Mehr als 800 Drohanrufe über Sprengstoff und Gift: 45-Jähriger muss in die Psychiatrie

Dessau-Roßlau - Ein 45-jähriger Mann wird in ein psychiatrisches Krankenhaus eingewiesen, nachdem er mehrfach Drohanrufe bei Behörden und Supermärkten getätigt hat.

Da Landgericht Dessau-Roßlau hat nun ein Urteil gefällt.
Da Landgericht Dessau-Roßlau hat nun ein Urteil gefällt.  © Hendrik Schmidt/ZB/dpa

Die Strafkammer habe es als erwiesen angesehen, dass der Mann in zahlreichen Fällen den öffentlichen Frieden durch die Androhung von Straftaten störte. Das hat das Landgericht Dessau-Roßlau am Donnerstag nach sechsmonatiger Verhandlung entschieden.

So kündigte der 45-Jährige etwa im Januar 2019 an, sich mit einem Sprengstoffgürtel im Justizzentrum Halle in die Luft zu sprengen. Damit habe der Mann erreichen wollen, dass ein Angeklagter freigelassen werde, dessen Prozess zeitgleich in Halle lief. 

Zudem rief er zwei Supermarktketten an und behauptete, vergiftete Lebensmittel in den Verkehr gebracht zu haben.

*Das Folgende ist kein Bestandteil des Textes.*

Lemma greatest_over_selected (column : Product -> Q)
      (product_ids : list string) :
  selected_products PRODUCTS_DF product_ids <> [] ->
  greatest_over PRODUCTS_DF column product_ids
    (Pandas.max (map column (selected_products PRODUCTS_DF product_ids))).
Proof.
  intros Hne.
  destruct (@max_spec (map column
                           (selected_products PRODUCTS_DF product_ids)))
    as [Hin Hub]; [now apply map_nonempty|].
  split.
  - apply in_map_iff in Hin. destruct Hin as [p [Hp Hsel]].
    exists p. split; [now apply selected_In|exact Hp].
  - intros p Hp. apply Hub, in_map. now apply selected_In.
Qed.

(** C4. When the identifiers resolve to at least one row,
    [calculate_approximate_multi_box] returns the greatest length of the
    resolved rows plus 2, their greatest width plus 2, the sum of the
    heights of the rows of the table whose identifier is in the list plus
    2, and the product of the three; when they resolve to no row it
    returns [(0, 0, 0, 0)]. *)
Theorem approximate_multi_box_spec (product_ids : list string) :
  ((exists p, resolves PRODUCTS_DF product_ids p) ->
   exists rows max_l max_w sum_h,
     selects_rows product_ids PRODUCTS_DF rows /\
     greatest_over PRODUCTS_DF length_cm product_ids max_l /\
     greatest_over PRODUCTS_DF width_cm product_ids max_w /\
     sum_h == total (map height_cm rows) /\
     calculate_approximate_multi_box PRODUCTS_DF product_ids =
     (max_l + 2, max_w + 2, sum_h + 2,
      (max_l + 2) * (max_w + 2) * (sum_h + 2))) /\
  ((forall p, ~ resolves PRODUCTS_DF product_ids p) ->
   calculate_approximate_multi_box PRODUCTS_DF product_ids = (0, 0, 0, 0)).
Proof.
  unfold calculate_approximate_multi_box. split.
  - intros [p Hp]. apply selected_In in Hp.
    assert (Hne : selected_products PRODUCTS_DF product_ids <> [])
      by (intros E; now rewrite E in Hp).
    apply empty_false in Hne as He. rewrite He.
    exists (selected_products PRODUCTS_DF product_ids).
    do 3 eexists. split; [apply selected_selects|].
    split; [now apply greatest_over_selected|].
    split; [now apply greatest_over_selected|].
    split; [apply sum_total|reflexivity].
  - intros Hno. apply selected_empty in Hno. now rewrite Hno.
Qed.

Die Vorsitzende der Strafkammer wies darauf hin, dass im Prozess nur ein Bruchteil der Taten verhandelt wurde. Seit 2012 seien mehr als 800 Verfahren wegen ähnlicher Taten aufgelaufen. 

Nach Einschätzung eines Sachverständigen geht von dem 45-Jährigen eine erhebliche Gefahr aus. Laut einem Gutachten ist nicht auszuschließen, dass der Mann wegen einer psychischen Erkrankung zur Tatzeit schuldunfähig war. 

Deswegen ordnete das Gericht die gesicherte Unterbringung in einer psychiatrischen Klinik an.